The assessment in the Smick-Medley shop is the same.
``The united lenders' front doesn't exist anymore,'' Medley says, adding that coming negotiations with Brazil, Philippines, Argentina, and Peru will further weaken whatever solidarity still exists among the creditors.
Another point of agreement: Many banks are ill-prepared for the day of reckoning. When the time comes to write down third-world loans to their true value, says Medley, ``many US banks will be left holding a large part of the bag,'' because of their refusal to take gradual write-downs now.
On the positive side, Smick and Medley are excited by the possibilities for a wide range of innovative financial arrangements such as debt-equity swaps and barter of export-goods for debt.

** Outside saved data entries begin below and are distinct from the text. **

(** X12. Under the same bound and with the flag false the next matrix holds
    first steps of shortest paths: for [i <> j] with [dist[i][j]] finite,
    [next[i][j]] is a vertex [m], the graph has the edge from [i] to [m],
    and [dist[i][j]] is the weight of that edge plus [dist[m][j]]. *)
Theorem next_is_first_step_of_shortest_path
        (numVertices W : Z) (edges : list edge) (dist next : matrix) (i j : Z) :
  0 <= numVertices ->
  edges_in_range numVertices edges ->
  weights_bounded W edges ->
  numVertices * W < 1073741824 ->
  no_positive_self_loop edges ->
  floydWarshall numVertices edges = Ok (dist, next, false) ->
  in_range numVertices i -> in_range numVertices j ->
  rd dist i j <> INT_MAX -> i <> j ->
  in_range numVertices (rd next i j) /\
  exists e, edge_weight edges i (rd next i j) = Some e /\
            rd dist i j = e + rd dist (rd next i j) j.
Proof.
  intros Hn Hrange HW HnW Hself E Hi Hj Hfin Hne.
  destruct (result_good numVertices W edges dist next Hn Hrange HW HnW Hself E)
    as [[Hsound Hcomplete] Hhop].
  assert (Hset : rd next i j <> -1).
  { pose proof (weights_bounded_int numVertices W edges Hrange HW HnW) as Hwi.
    destruct (floydWarshall_ok numVertices edges (link_inv numVertices edges) Hn Hrange)
      as (dist' & next' & flag' & E' & _ & Hlink).
    { intros st0 E0 _. apply link_inv_init; assumption. }
    { intros k a b s s'. apply link_inv_step; assumption. }
    rewrite E in E'. injection E' as <- <-.
    destruct Hlink as (_ & Hnf & _).
    destruct (Hnf i j Hi Hj) as [Hs|[Hs|[Hs _]]];
      [exact Hs | contradiction | contradiction]. }
  destruct (Hhop i j Hi Hj Hset) as (Hm & e & Ee & _ & Hmj & Hle).
  unfold D, N in *. simpl in *.
  split; [exact Hm|]. exists e. split; [exact Ee|].
  destruct (Hsound _ j Hm Hj Hmj) as (l & Hl & _).
  pose proof (is_walk_app edges i _ j [rd next i j] l e _ (is_walk_edge edges _ _ _ Ee) Hl)
    as Hwalk.
  destruct (Hcomplete i j _ _ Hi Hj Hwalk) as [_ Hge].
  { destruct Hwalk as [Hw _].
    apply (walk_inner_below numVertices edges Hrange _ i _ Hw). }
  unfold D in Hge. simpl in Hge. lia.
Qed.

But for Bailey, the current interest in financial novelties smacks of faddishness. The current craze for debt-equity swaps ``is a substitute for thinking about the real problem,'' he says. And as for barter, he said in a recent speech, ``This is somewhat the equivalent of a large modern factory creating a department of stone tools.''
One reason for his skepticism could be that Bailey himself was in on the biggest financial innovation of them all: the third-world lending craze of the 1970s. With a firm called Bailey, Tondu, Warwick & Co., he packaged third-world loans and sold them to banks.
In 1981, Bailey joined the Reagan White House as international economist on the National Security Council.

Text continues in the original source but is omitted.